- **SOURCE INFORMATION**
************
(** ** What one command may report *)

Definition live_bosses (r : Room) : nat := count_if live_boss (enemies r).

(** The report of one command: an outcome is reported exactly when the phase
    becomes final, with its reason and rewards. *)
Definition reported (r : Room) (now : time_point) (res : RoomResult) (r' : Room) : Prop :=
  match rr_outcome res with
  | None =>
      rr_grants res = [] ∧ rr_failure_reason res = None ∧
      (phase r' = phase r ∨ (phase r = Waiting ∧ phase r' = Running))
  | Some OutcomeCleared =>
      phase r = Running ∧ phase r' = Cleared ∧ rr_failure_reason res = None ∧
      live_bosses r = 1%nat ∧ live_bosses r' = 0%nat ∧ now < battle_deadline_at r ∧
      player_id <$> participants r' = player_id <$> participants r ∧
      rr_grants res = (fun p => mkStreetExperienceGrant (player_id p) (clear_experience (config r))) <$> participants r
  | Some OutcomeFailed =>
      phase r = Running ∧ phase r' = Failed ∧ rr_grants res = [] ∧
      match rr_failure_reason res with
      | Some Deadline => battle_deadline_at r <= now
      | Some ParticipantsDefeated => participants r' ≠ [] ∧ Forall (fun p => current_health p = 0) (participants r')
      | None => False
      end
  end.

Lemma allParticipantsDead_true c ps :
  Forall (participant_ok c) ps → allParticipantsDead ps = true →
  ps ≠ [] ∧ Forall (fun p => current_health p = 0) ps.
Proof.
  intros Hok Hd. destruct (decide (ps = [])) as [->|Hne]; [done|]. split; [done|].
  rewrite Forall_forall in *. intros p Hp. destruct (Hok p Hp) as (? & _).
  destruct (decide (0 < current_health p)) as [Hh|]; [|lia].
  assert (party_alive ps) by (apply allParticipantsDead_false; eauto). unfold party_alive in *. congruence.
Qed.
************
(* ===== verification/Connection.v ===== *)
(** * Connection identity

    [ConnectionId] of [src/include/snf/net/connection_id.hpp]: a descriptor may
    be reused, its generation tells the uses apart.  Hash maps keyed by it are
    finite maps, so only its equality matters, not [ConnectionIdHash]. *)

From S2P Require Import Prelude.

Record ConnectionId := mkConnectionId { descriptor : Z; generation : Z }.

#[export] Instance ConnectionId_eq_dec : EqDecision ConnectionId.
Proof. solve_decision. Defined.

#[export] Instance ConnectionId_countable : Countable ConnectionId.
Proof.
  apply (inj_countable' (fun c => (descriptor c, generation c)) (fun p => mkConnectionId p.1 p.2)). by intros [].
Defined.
************
Nothing but a number is wanted here: how many lines of the material contain the string "Defined".

- **EXPECTED ANSWER**
2